Bleibtreu-Fèvres und Donovans Plan zu seiner Ergreifung
war deshalb gescheitert, weil sie nicht gewusst hatten, dass Van
im Rat der Lao Dong eine weit höhere Stellung einnahm als in
seiner Firma. In Minutenschnelle hatte Van die ANR alarmiert, die
ihre vor Ort verfügbaren Agenten – die
Krankenschwester und die Kassiererin in der Körperbank
– darauf ansetzten, Cat aus dem Weg zu schaffen und Moh
einzuspannen. Van war mit dem nächsten Shuttle nach Sydney
und von dort aus mit dem Suborbitalgleiter nach Glasgow
geflogen.
»Und von dort aus ins befreite Gebiet«, schloss
er, hinter einer Rauchwolke lächelnd. »Es wäre
nett, wenn Sie den Gang der Ereignisse nun aus Ihrer Sicht
schildern würden.«
Kohn zog eine von Vans Marlboros aus der Packung und
zündete sie umständlich an, während seine Gedanken
rasten. Das Ganze würde nur dann einen Sinn ergeben, wenn er
ihnen auch alles über die Sternenfraktion erzählte.
Hieße das, ein Geheimnis preiszugeben, das Josh vor der ANR
und sogar vor seiner eigenen Partei und der Internationalen hatte
verbergen wollen? Jetzt war es zu spät – ganz gleich,
welche geheimen Absichten Josh dem Schwarzen Plan mitgegeben,
welche Organisationen er gegründet – und programmiert
hatte –, jetzt waren sie aktiv, funktionierten in der
realen Welt. Man konnte davon ausgehen, dass sie robust waren und
dass man gut beraten war, sie zu verstehen.

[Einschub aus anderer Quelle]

(* ===== verification/SafeTree.v ===== *)
(** * The inner parts of the requests under [SAFE]

    What the handlers of Ops.v, OpsTree.v and OpsFile.v do under the lock. *)

From S2P Require Import Prelude Libc Mapping Xattr ConfigData Sys Openat2 Node DataSource.
From S2P Require Import Provenance Whiteout Layer Copyup SafeCopy Overlay SafeInner Ops.
From S2P Require Import OpsTree OpsFile.
Local Open Scope Z_scope.

Section tree_safe.
Context `{EP : Epoch} `{F64, DevT, HashOrder} (copy_fuel : nat) (config : OverlayConfig).
Context (ls : list OvlLayer) (wfd : RawFd) (Hls : ls ≠ []).
Implicit Types (s : OverlayInner) (g : fds).
Abbreviation inner_ok := (inner_ok ls wfd).
Abbreviation has_upper := (has_upper ls).
Abbreviation keeps := (keeps ls wfd).

(** ** Ops.v *)

Lemma keeps_drop_child pid nm : keeps (drop_child pid nm) any.
Proof using. intros s g Q Hok HQ. unfold drop_child. inner_go; inner_end HQ. Qed.

Lemma keeps_lookup_fast parent nm : keeps (lookup_fast config parent nm) any.
Proof using. intros s g Q Hok HQ. unfold lookup_fast. inner_go; inner_end HQ. Qed.

Lemma keeps_register_lookup id st : keeps (register_lookup id st) any.
Proof using. intros s g Q Hok HQ. unfold register_lookup. inner_go; inner_end HQ. Qed.

Lemma keeps_lookup_slow parent nm : simple_name nm → keeps (lookup_slow config parent nm) any.
Proof using.
  intros Hn s g Q Hok HQ. unfold lookup_slow. inner_go; try inner_end HQ.
  all: eapply keeps_register_lookup; [solve_inner|intros; advance; inner_go; inner_end HQ].
Qed.

(** ** OpsTree.v *)

Lemma keeps_check_new_name parent nm : simple_name nm → keeps (check_new_name parent nm) any.
Proof using. intros Hn s g Q Hok HQ. unfold check_new_name. inner_go; inner_end HQ. Qed.
Lemma keeps_check_create parent nm : simple_name nm → keeps (check_create parent nm) any.
Proof using. intros Hn s g Q Hok HQ. unfold check_create. inner_go; inner_end HQ. Qed.

(** Moving a prepared object in place. *)
Lemma wp_place_file ufd wd path s g (Q : FsResult RawFd → OverlayInner → fds → Prop) :
  inner_ok g s → has_upper → changeable g ufd → simple_name wd →
  (∀ d g', g ⊆ g' → inner_ok g' s → changeable g' d → Q (Ok d) s g') →
  (∀ e g', g ⊆ g' → inner_ok g' s → Q (Err e) s g') →
  sm_wp SAFE (place_file ufd wd path) s g Q.
Proof using.
  intros Hok Hup Hu Hw HOk HErr. unfold place_file. pose proof (io_work _ _ _ _ Hok Hup).
  wp_step. wp_step. rewrite (io_workdir _ _ _ _ Hok). inner_go; auto.
Qed.
Lemma wp_place_dir ufd wd path s g (Q : FsResult RawFd → OverlayInner → fds → Prop) :
  inner_ok g s → has_upper → changeable g ufd → simple_name wd →
  (∀ d g', g ⊆ g' → inner_ok g' s → changeable g' d → Q (Ok d) s g') →
  (∀ e g', g ⊆ g' → inner_ok g' s → Q (Err e) s g') →
  sm_wp SAFE (place_dir ufd wd path) s g Q.
Proof using.
  intros Hok Hup Hu Hw HOk HErr. unfold place_dir. pose proof (io_work _ _ _ _ Hok Hup).
  wp_step. wp_step. rewrite (io_workdir _ _ _ _ Hok). inner_go; auto.
Qed.

Lemma keeps_finish_entry pid ppath ufd d nm path s g (Q : FsResult FileAttr → OverlayInner → fds → Prop) :
  inner_ok g s → changeable g ufd → changeable g d → simple_name nm →
  (∀ r s' g', g ⊆ g' → inner_ok g' s' → Q r s' g') →
  sm_wp SAFE (finish_entry pid ppath ufd d nm path) s g Q.
Proof using Hls. intros Hok Hu Hd Hn HQ. unfold finish_entry. inner_go; by apply HQ. Qed.

(** After the parent is prepared there is an upper layer: the facts the rest
    of a creating request uses. *)
Lemma wp_prepare parent nm s g
    (Q : FsResult (NodeId * bytes * RawFd * bytes) → OverlayInner → fds → Prop) :
  inner_ok g s →
  (∀ pid ppath ufd path s' g', g ⊆ g' → inner_ok g' s' → has_upper → changeable g' ufd →
     changeable g' wfd → Q (Ok (pid, ppath, ufd, path)) s' g') →
  (∀ e s' g', g ⊆ g' → inner_ok g' s' → Q (Err e) s' g') →
  sm_wp SAFE (prepare_create_parent copy_fuel parent nm) s g Q.
Proof using Hls.
  intros Hok HOk HErr. eapply keeps_prepare_create_parent; [done|done|].
  intros [[[[pid ppath] ufd] path]|e] s' g' Hg Hok' Hr; [|by apply HErr].
  destruct (Hr _ _ _ _ eq_refl) as [Hup Hu]. apply HOk; try done. by apply Hok'.
Qed.

(** The first layer, when there is an upper one. *)
Lemma wp_layer_upper s g (Q : OvlLayer → OverlayInner → fds → Prop) :
  inner_ok g s → has_upper →
  (∀ l, layer_ok g l → low l = false → changeable g (root_fd (ds l)) → Q l s g) →
  sm_wp SAFE (layer_at 0) s g Q.
Proof using Hls.
  intros Hok Hup HQ. unfold layer_at. wps. apply sm_wp_index.
  destruct (lookup_lt_is_Some_2 ls 0 (first_lt ls Hls)) as [l Hl]. rewrite (io_layers _ _ _ _ Hok).
  exists l. split; [done|]. destruct (io_upper_first _ _ _ _ _ Hok Hup Hl).
  apply HQ; [by eapply io_layers_ok|done..].
Qed.

(** A successful copy-up shows that there is an upper layer. *)
Lemma wp_get_node_up id s g (Q : FsResult unit → OverlayInner → fds → Prop) :
  inner_ok g s →
  (∀ s' g', g ⊆ g' → inner_ok g' s' → has_upper → changeable g' wfd → at_upper (nodes s') id →
     Q (Ok tt) s' g') →
  (∀ e s' g', g ⊆ g' → inner_ok g' s' → Q (Err e) s' g') →
  sm_wp SAFE (get_node_up copy_fuel id) s g Q.
Proof using.
  intros Hok HOk HErr. eapply keeps_get_node_up; [done|]. intros [[]|e] s' g' Hg Hok' Hr; [|by apply HErr].
  destruct (Hr eq_refl). apply HOk; try done. by apply Hok'.
Qed.

Ltac tree_rule :=
  lazymatch goal with
  | |- sm_wp _ (layer_at 0) _ _ _ =>
      apply wp_layer_upper; [solve_inner|assumption|intros ? ? ? ?]
  | |- sm_wp _ (get_node_up _ _) _ _ _ =>
      apply wp_get_node_up; [solve_inner|intros ? ? ? ? ? ? ?; advance|intros ? ? ? ? ?; advance]
  | |- sm_wp _ (check_new_name _ _) _ _ _ =>
      eapply keeps_check_new_name; [assumption|solve_inner|intros ? ? ? ? ? _; advance]
  | |- sm_wp _ (check_create _ _) _ _ _ =>
      eapply keeps_check_create; [assumption|solve_inner|intros ? ? ? ? ? _; advance]
  | |- sm_wp _ (prepare_create_parent _ _ _) _ _ _ =>
      eapply wp_prepare;
        [solve_inner|intros ? ? ? ? ? ? ? Hok'' ? ? ?; advance; rewrite ?(io_workdir _ _ _ _ Hok'')
        |intros ? ? ? ? ?; advance]
  | |- sm_wp _ (place_file _ _ _) _ _ _ =>
      eapply wp_place_file; [solve_inner|assumption|assumption|solve [eauto with ovl]
                            |intros ? ? ? ? ?; advance|intros ? ? ? ?; advance]
  | |- sm_wp _ (place_dir _ _ _) _ _ _ =>
      eapply wp_place_dir; [solve_inner|assumption|assumption|solve [eauto with ovl]
                           |intros ? ? ? ? ?; advance|intros ? ? ? ?; advance]
  | |- sm_wp _ (finish_entry _ _ _ _ _ _) _ _ _ =>
      eapply keeps_finish_entry; [solve_inner|assumption|assumption|assumption|intros ? ? ? ? ?; advance]
  end.
Ltac tree_go :=
  repeat (first [match goal with |- context [workdir_fd ?s] =>
                   erewrite (io_workdir _ _ _ s) by eassumption end
                |progress wps | wp_call | wp_rule | tree_rule | inner_rule]; cbv beta iota zeta).

Abbreviation upper_if_ok := (upper_if_ok ls).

Daher erzählte
er den beiden Männern, unterstützt von Janis, alles,
was er wusste. MacLennan runzelte die Stirn, als er den Schwarzen
Planer erwähnte, und war offenbar so beunruhigt, dass er das
Thema gleich ansprach, als Kohn geendet hatte.
»Es gibt keine Schwarzen Planer«, sagte er mit
unerschütterlicher Gewissheit. »Das ist… eine
Desinformation, die wir in die Welt gesetzt haben. Das Gesicht,
das dieser Jordan gesehen hat, muss ein Interface des Schwarzen
Plans gewesen sein. Nicht, dass ich dergleichen schon einmal
gesehen hätte«, setzte er nachdenklich hinzu,
»aber das System hat eben seine Eigenheiten.«
»Was genau bewirkt der Schwarze Plan eigentlich?«,
fragte Janis.
Moh beugte sich vor und lauschte aufmerksam, als MacLennan das
System in nüchternen Begriffen erläuterte.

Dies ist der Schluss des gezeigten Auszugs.